▸ **Exercise**
Among the lines of the records below, count those with the word "Hslots". Reply with that number alone.

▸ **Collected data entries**
####################

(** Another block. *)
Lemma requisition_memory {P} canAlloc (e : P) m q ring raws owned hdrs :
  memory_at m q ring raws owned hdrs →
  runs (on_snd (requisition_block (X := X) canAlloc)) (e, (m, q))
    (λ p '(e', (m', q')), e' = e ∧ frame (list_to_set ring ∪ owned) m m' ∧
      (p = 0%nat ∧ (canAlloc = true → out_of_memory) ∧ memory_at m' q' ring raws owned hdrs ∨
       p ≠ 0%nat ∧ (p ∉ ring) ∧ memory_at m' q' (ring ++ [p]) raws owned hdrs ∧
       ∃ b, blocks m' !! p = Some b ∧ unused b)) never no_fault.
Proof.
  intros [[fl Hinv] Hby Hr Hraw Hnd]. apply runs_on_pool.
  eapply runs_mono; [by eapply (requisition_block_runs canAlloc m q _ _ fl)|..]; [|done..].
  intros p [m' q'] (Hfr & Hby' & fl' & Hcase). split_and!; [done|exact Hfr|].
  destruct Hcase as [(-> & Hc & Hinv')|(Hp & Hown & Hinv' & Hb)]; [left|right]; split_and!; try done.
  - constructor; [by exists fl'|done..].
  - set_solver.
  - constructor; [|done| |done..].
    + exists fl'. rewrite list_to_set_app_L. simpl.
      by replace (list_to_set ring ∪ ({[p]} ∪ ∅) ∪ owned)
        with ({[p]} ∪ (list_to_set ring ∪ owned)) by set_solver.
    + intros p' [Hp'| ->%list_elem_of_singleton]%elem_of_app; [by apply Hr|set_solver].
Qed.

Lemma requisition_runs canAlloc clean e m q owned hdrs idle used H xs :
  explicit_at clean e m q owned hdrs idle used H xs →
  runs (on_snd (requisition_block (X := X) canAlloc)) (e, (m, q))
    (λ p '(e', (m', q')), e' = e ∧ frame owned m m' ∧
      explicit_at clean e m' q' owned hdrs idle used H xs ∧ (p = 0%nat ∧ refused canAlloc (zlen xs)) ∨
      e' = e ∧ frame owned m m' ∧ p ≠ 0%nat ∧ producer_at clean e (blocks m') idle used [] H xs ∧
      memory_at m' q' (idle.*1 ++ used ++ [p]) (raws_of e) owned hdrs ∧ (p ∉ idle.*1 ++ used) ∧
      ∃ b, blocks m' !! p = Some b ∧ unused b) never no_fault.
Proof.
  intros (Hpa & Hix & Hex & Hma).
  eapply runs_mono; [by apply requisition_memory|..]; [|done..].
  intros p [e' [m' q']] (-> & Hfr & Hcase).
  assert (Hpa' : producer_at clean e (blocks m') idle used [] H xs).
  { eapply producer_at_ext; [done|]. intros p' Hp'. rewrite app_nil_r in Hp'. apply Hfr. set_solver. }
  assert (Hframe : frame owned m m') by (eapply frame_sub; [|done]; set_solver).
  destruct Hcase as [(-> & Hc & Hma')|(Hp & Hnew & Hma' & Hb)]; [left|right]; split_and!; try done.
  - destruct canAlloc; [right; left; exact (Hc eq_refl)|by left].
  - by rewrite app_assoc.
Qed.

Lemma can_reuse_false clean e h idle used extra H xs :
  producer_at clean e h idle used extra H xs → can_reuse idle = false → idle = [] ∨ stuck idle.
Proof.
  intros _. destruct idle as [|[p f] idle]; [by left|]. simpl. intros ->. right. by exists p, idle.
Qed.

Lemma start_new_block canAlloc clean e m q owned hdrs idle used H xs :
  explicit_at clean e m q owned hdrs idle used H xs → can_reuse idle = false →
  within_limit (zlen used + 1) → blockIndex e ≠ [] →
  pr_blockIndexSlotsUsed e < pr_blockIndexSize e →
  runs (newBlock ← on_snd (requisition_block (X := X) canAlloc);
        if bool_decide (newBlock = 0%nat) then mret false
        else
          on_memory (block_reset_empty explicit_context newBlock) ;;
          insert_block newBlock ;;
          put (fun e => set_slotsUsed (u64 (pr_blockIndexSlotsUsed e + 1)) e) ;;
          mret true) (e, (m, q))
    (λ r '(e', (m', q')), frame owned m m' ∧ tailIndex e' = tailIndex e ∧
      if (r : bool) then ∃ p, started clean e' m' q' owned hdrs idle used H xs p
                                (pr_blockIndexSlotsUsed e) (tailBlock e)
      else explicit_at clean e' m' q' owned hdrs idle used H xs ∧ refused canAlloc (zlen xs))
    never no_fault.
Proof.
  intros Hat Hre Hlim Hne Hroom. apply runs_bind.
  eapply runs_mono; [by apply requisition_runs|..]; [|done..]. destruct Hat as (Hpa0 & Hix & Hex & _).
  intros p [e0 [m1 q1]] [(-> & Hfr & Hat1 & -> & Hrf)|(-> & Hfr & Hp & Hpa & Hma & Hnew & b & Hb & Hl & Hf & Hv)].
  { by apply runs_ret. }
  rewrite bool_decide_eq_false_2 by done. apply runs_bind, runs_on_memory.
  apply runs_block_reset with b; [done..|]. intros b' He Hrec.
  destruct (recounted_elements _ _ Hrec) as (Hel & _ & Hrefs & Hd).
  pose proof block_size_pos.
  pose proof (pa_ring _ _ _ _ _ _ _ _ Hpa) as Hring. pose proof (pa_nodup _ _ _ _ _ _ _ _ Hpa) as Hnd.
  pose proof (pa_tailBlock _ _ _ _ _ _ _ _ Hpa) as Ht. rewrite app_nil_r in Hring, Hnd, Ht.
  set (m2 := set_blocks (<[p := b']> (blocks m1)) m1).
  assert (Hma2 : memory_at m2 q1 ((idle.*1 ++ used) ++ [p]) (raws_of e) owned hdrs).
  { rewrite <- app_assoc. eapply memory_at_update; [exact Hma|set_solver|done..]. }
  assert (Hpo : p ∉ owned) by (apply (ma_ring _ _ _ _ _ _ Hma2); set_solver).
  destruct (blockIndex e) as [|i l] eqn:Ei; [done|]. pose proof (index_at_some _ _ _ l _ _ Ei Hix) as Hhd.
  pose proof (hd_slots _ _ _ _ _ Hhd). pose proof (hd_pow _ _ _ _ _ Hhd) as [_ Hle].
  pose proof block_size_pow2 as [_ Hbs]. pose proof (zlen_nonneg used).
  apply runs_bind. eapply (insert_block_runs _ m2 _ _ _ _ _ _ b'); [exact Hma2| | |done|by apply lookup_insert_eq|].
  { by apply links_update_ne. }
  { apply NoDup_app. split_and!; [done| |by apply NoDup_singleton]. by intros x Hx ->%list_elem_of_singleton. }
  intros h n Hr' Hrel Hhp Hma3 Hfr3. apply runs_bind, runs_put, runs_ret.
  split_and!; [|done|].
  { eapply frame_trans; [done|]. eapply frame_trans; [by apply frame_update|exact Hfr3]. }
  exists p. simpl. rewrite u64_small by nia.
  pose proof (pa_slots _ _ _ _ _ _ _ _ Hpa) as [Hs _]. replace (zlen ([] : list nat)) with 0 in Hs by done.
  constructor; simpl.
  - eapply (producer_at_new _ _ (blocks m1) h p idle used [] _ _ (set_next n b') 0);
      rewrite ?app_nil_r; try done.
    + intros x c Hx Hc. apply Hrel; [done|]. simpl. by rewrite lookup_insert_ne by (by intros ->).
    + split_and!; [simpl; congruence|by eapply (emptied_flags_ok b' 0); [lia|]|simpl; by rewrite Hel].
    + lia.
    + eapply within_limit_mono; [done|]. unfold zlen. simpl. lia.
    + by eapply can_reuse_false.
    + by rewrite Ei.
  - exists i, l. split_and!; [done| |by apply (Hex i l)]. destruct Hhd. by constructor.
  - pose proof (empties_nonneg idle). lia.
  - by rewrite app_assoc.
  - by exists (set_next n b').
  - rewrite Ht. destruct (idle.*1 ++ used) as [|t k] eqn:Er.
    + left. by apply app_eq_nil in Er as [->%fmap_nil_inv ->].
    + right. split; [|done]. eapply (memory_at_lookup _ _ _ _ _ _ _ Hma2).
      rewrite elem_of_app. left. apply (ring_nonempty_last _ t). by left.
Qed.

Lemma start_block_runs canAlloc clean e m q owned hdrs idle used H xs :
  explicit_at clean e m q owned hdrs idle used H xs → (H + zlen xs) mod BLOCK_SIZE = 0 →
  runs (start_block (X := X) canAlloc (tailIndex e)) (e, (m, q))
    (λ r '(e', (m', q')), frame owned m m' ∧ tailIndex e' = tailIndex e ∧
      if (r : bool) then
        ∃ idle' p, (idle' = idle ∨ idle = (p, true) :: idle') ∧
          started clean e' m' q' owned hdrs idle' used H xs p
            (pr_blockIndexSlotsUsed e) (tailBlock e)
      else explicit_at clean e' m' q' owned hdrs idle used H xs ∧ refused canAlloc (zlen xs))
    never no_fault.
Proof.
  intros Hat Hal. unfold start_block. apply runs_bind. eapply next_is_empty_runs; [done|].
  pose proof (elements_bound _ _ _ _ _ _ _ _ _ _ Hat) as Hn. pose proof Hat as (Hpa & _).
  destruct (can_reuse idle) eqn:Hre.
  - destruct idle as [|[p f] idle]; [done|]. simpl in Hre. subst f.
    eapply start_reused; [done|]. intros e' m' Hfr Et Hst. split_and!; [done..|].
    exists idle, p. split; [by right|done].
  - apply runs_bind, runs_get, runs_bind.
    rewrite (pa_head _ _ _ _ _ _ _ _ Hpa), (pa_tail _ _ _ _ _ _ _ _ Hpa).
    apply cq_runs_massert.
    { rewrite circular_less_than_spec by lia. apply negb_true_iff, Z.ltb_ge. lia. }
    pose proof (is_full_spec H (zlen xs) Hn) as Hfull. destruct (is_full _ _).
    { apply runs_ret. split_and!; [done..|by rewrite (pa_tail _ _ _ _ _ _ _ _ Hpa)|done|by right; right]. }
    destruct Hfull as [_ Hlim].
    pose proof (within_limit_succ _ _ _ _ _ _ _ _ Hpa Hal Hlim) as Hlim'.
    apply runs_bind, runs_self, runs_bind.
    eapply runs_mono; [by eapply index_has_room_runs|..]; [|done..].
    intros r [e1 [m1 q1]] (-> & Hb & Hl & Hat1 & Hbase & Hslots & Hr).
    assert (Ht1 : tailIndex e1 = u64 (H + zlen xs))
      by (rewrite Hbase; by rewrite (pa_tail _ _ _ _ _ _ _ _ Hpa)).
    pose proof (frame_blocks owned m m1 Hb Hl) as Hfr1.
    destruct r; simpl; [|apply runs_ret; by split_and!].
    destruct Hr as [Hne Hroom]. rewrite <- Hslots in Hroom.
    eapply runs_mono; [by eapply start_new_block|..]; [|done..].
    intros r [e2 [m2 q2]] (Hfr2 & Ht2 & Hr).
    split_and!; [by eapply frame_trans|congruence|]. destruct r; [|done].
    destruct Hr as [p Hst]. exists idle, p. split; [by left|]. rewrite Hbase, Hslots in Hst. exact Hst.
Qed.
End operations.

####################

▸ **Your response**
3